AB: Christian, in the L40 exhibition you arrange artworks, historical furniture, and contemporary carpets into one mise-en-scène – the “Wohnatelier”…
CPM: The carpets function as settings, stages. Their height and thickness separate them from the ground that the visitors walk on. And the sheer size of the carpets, the area they occupy makes the visitors move in a very different way as if the space is very open. What I also want is to create an aura. By the sparse use of furniture, they become quotes or stand-ins. It is a stage for a talk show: two chairs together and the lamp and the cabinets that hold the pieces. But the carpets fulfill the function of complementing the materiality of Brandt’s work. The texture is very important, the softness, the richness, the lushness.
AB: There’s another element to it, which is also part of the work: the matinée. The fact that you invite people to speak in a talk show situation in which they use the furniture, the set up, and speak about it at the same time.

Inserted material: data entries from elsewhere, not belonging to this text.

(* ===== verification/Approval.v ===== *)
(** * Out-of-band approvals

    src/crates/recovery/src/approval.rs: approval challenges and signed receipts.
    Random identifiers and the clock are arguments. *)

From S2P Require Import Prelude Errors Primitives SamplePrimitives Crypto.

(** [Display] of the crypto error, as the receipts embed it. *)
Definition crypto_display (e : CryptoError) : str :=
  match e with
  | AuthTagVerificationFailed =>
      lit "Authentication tag verification failed: ciphertext or AAD tampered"
  | InvalidKeyLength x a => lit "Invalid key length: expected " ++ show_Z x ++ lit ", got " ++ show_Z a
  | InvalidNonceLength x a => lit "Invalid nonce length: expected " ++ show_Z x ++ lit ", got " ++ show_Z a
  | InvalidKdfContext => lit "KDF context must be exactly 8 bytes"
  | SignatureVerificationFailed => lit "Cryptographic signature verification failed"
  | SealedBoxPayloadTooShort m => lit "Sealed box payload too short: minimum length " ++ show_Z m
  | NonContributoryKeyAgreement =>
      lit "Sealed box key agreement rejected a non-contributory X25519 public key"
  | PasswordHashError m => lit "Argon2 password hashing error: " ++ lit m
  | RngError m => lit "Randomness generation error: " ++ lit m
  | HsmError m => lit "Hardware Security Module error: " ++ lit m
  | ThresholdError m => lit "Threshold secret sharing error: " ++ lit m
  end.

(** The variants of [RecoveryError] the module uses. *)
Inductive ApprovalError : Type :=
| InvalidSignature (msg : str)
| InvalidChallenge (msg : str).

Inductive ApprovalAction : Type := EmergencyRecovery | KeyRotation | SnapshotRollback | GuardianRevocation.

(** [format!("{:?}", action)] *)
Definition action_debug (a : ApprovalAction) : string :=
  match a with
  | EmergencyRecovery => "EmergencyRecovery"
  | KeyRotation => "KeyRotation"
  | SnapshotRollback => "SnapshotRollback"
  | GuardianRevocation => "GuardianRevocation"
  end.

Record ApprovalChallenge : Type := {
  challenge_id : str; vault_id_hex : str; action : ApprovalAction; requester_device_id_hex : str;
  nonce_hex : str; created_at_utc : Z; expires_at_utc : Z; details : str;
}.

Record SignedApprovalReceipt : Type := {
  r_challenge_id : str; approver_name : str; approver_pk_hex : str; approved_at_utc : Z;
  signature_hex : str;
}.

Definition approval_domain : bytes := lit "out_of_band_approval".

Section Approval.
Context {HX : Hex} {ED : Ed25519}.

Definition new (id_bytes nonce_bytes : bytes) (now : Z) (vault_id : bytes) (action : ApprovalAction)
  (requester_device_id : bytes) (details : str) (validity_seconds : Z) : ApprovalChallenge :=
  {| challenge_id := hex_encode id_bytes; vault_id_hex := hex_encode vault_id; action := action;
     requester_device_id_hex := hex_encode requester_device_id; nonce_hex := hex_encode nonce_bytes;
     created_at_utc := now; expires_at_utc := wrap64 (now + validity_seconds); details := details |}.

Definition challenge_bytes (self : ApprovalChallenge) : bytes :=
  lit "CipherVault-ApprovalChallenge-v1:" ++ as_bytes (challenge_id self) ++ lit ":"
  ++ as_bytes (vault_id_hex self) ++ lit ":" ++ lit (action_debug (action self)) ++ lit ":"
  ++ as_bytes (requester_device_id_hex self) ++ lit ":" ++ as_bytes (nonce_hex self) ++ lit ":"
  ++ to_le_bytes 8 (expires_at_utc self) ++ lit ":" ++ as_bytes (details self).

Definition is_expired (now : Z) (self : ApprovalChallenge) : bool := now >? expires_at_utc self.

Definition compute_signing_bytes (challenge : ApprovalChallenge) (approver_name approver_pk_hex : str)
  (approved_at_utc : Z) : bytes :=
  challenge_bytes challenge ++ lit ":" ++ as_bytes approver_name ++ lit ":"
  ++ as_bytes approver_pk_hex ++ lit ":" ++ to_le_bytes 8 approved_at_utc.

Definition receipt_bytes (self : SignedApprovalReceipt) (challenge : ApprovalChallenge) : bytes :=
  compute_signing_bytes challenge (approver_name self) (approver_pk_hex self) (approved_at_utc self).

Definition sign (now : Z) (challenge : ApprovalChallenge) (approver_name : str) (signing_key : bytes)
  : SignedApprovalReceipt :=
  let pk_hex := hex_encode (verifying_key signing_key) in
  let msg := compute_signing_bytes challenge approver_name pk_hex now in
  {| r_challenge_id := challenge_id challenge; approver_name := approver_name;
     approver_pk_hex := pk_hex; approved_at_utc := now;
     signature_hex := hex_encode (sign_with_domain signing_key approval_domain msg) |}.

Definition verify (now : Z) (self : SignedApprovalReceipt) (challenge : ApprovalChallenge)
  : result ApprovalError unit :=
  bail? negb (bool_decide (r_challenge_id self = challenge_id challenge))
    with InvalidSignature (lit "Receipt challenge ID does not match challenge") ;;
  bail? is_expired now challenge with InvalidChallenge (lit "Approval challenge has expired") ;;
  let? pk_bytes := map_err (fun e => InvalidSignature (lit "Invalid approver public key hex: " ++ lit e))
                     (hex_decode (approver_pk_hex self)) in
  bail? negb (blen pk_bytes =? 32) with InvalidSignature (lit "Approver public key must be 32 bytes") ;;
  let? sig_bytes := map_err (fun e => InvalidSignature (lit "Invalid signature hex: " ++ lit e))
                      (hex_decode (signature_hex self)) in
  bail? negb (blen sig_bytes =? 64) with InvalidSignature (lit "Approval signature must be 64 bytes") ;;
  map_err (fun e => InvalidSignature (lit "Approval signature invalid: " ++ crypto_display e))
    (verify_with_domain pk_bytes approval_domain (receipt_bytes self challenge) sig_bytes).

Context {HL : HexLaws HX} {EL : Ed25519Laws ED}.

(** A receipt verifies when its signature was made over the same bytes. *)
Lemma verify_resigned now r c sk :
  r_challenge_id r = challenge_id c -> approver_pk_hex r = hex_encode (verifying_key sk) ->
  signature_hex r = hex_encode (sign_with_domain sk approval_domain (receipt_bytes r c)) ->
  (verify now r c = Ok tt <-> now <= expires_at_utc c).
Proof.
  intros Hid Hpk Hsig. unfold verify, is_expired. rewrite Hid, bool_decide_true, Hpk, Hsig by done.
  rewrite !hex_decode_encode by (apply verifying_key_bytes || apply ed_sign_bytes). cbn [negb map_err res_bind].
  unfold blen, sign_with_domain at 1. rewrite verifying_key_length, ed_sign_length, verify_sign_with_domain.
  rewrite Z.gtb_ltb. destruct (_ <? now) eqn:E; bool_prop; simpl; split; (done || lia).
Qed.
End Approval.

(** A signed receipt verifies for its own challenge exactly until the
    challenge expires, and never for a challenge with another identifier. *)
Theorem receipt_sign_verify {HX : Hex} {HL : HexLaws HX} {ED : Ed25519} {EL : Ed25519Laws ED}
  signed_at now c c' name sk :
  (verify now (sign signed_at c name sk) c = Ok tt <-> now <= expires_at_utc c) /\
  (challenge_id c' <> challenge_id c -> is_ok (verify now (sign signed_at c name sk) c') = false).
Proof.
  split; [by apply verify_resigned with (sk := sk)|]. intros Hne. unfold verify. simpl.
  by rewrite bool_decide_false.
Qed.

Definition demo_challenge (details : str) : ApprovalChallenge :=
  new (replicate 16 1) (replicate 32 2) 1000 (replicate 32 3) KeyRotation (replicate 32 4) details 600.

Lemma receipt_sign_verify_witness :
  verify 1600 (sign 1100 (demo_challenge (lit "rotate")) (lit "ada") (replicate 32 7)) (demo_challenge (lit "rotate")) = Ok tt.
Proof.
  apply (proj1 (receipt_sign_verify 1100 1600 (demo_challenge (lit "rotate")) (demo_challenge []) (lit "ada") (replicate 32 7))).
  vm_compute. discriminate.
Defined.

Definition with_details (c : ApprovalChallenge) (d : str) : ApprovalChallenge :=
  {| challenge_id := challenge_id c; vault_id_hex := vault_id_hex c; action := action c;
     requester_device_id_hex := requester_device_id_hex c; nonce_hex := nonce_hex c;
     created_at_utc := created_at_utc c; expires_at_utc := expires_at_utc c; details := d |}.

Lemma as_bytes_app s t : as_bytes (s ++ t) = as_bytes s ++ as_bytes t.
Proof. unfold as_bytes. by rewrite bind_app. Qed.

(** The signed bytes do not separate the free-text details from the approver's
    name: a receipt for details [d:x] by [name] is, with the same signature, a
    receipt for details [d] by [x:name]. *)
Theorem approval_text_ambiguous {HX : Hex} {HL : HexLaws HX} {ED : Ed25519} {EL : Ed25519Laws ED}
  signed_at now c (d x name : str) sk :
  now <= expires_at_utc c ->
  let r := sign signed_at (with_details c (d ++ lit ":" ++ x)) name sk in
  let r' := {| r_challenge_id := r_challenge_id r; approver_name := x ++ lit ":" ++ name;
               approver_pk_hex := approver_pk_hex r; approved_at_utc := approved_at_utc r;
               signature_hex := signature_hex r |} in
  verify now r' (with_details c d) = Ok tt.
Proof.
  intros Hnow r r'.
  assert (receipt_bytes r' (with_details c d) = receipt_bytes r (with_details c (d ++ lit ":" ++ x))) as E.
  { unfold receipt_bytes, compute_signing_bytes, challenge_bytes.
    cbn [r' r sign with_details details approver_name approver_pk_hex approved_at_utc challenge_id
         vault_id_hex action requester_device_id_hex nonce_hex expires_at_utc].
    rewrite !as_bytes_app, <- !app_assoc. reflexivity. }
  apply (verify_resigned now r' (with_details c d) sk); [done|done| |done]. by rewrite E.
Qed.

SP: To me the matinée was super important because, in fact, it’s the thing that gets the closest to involving the public and the “actors” — the more informed. It works by getting physical movement into a conversation, simply involving people by passing them by very closely. You walk by and then you then sit down next to them and he or she is closer than when you were sitting in another corner of the apartment — it feels more involved. That’s at least the theory. So hopefully our guests who bring with them their own background of how they live and how they live with art eventually may relate in a different way, through the situation they are confronted with, than they usually do at home, be it artists or collectors, someone who is just interested, or students — whatever they are. That’s for me the interesting aspect of this part.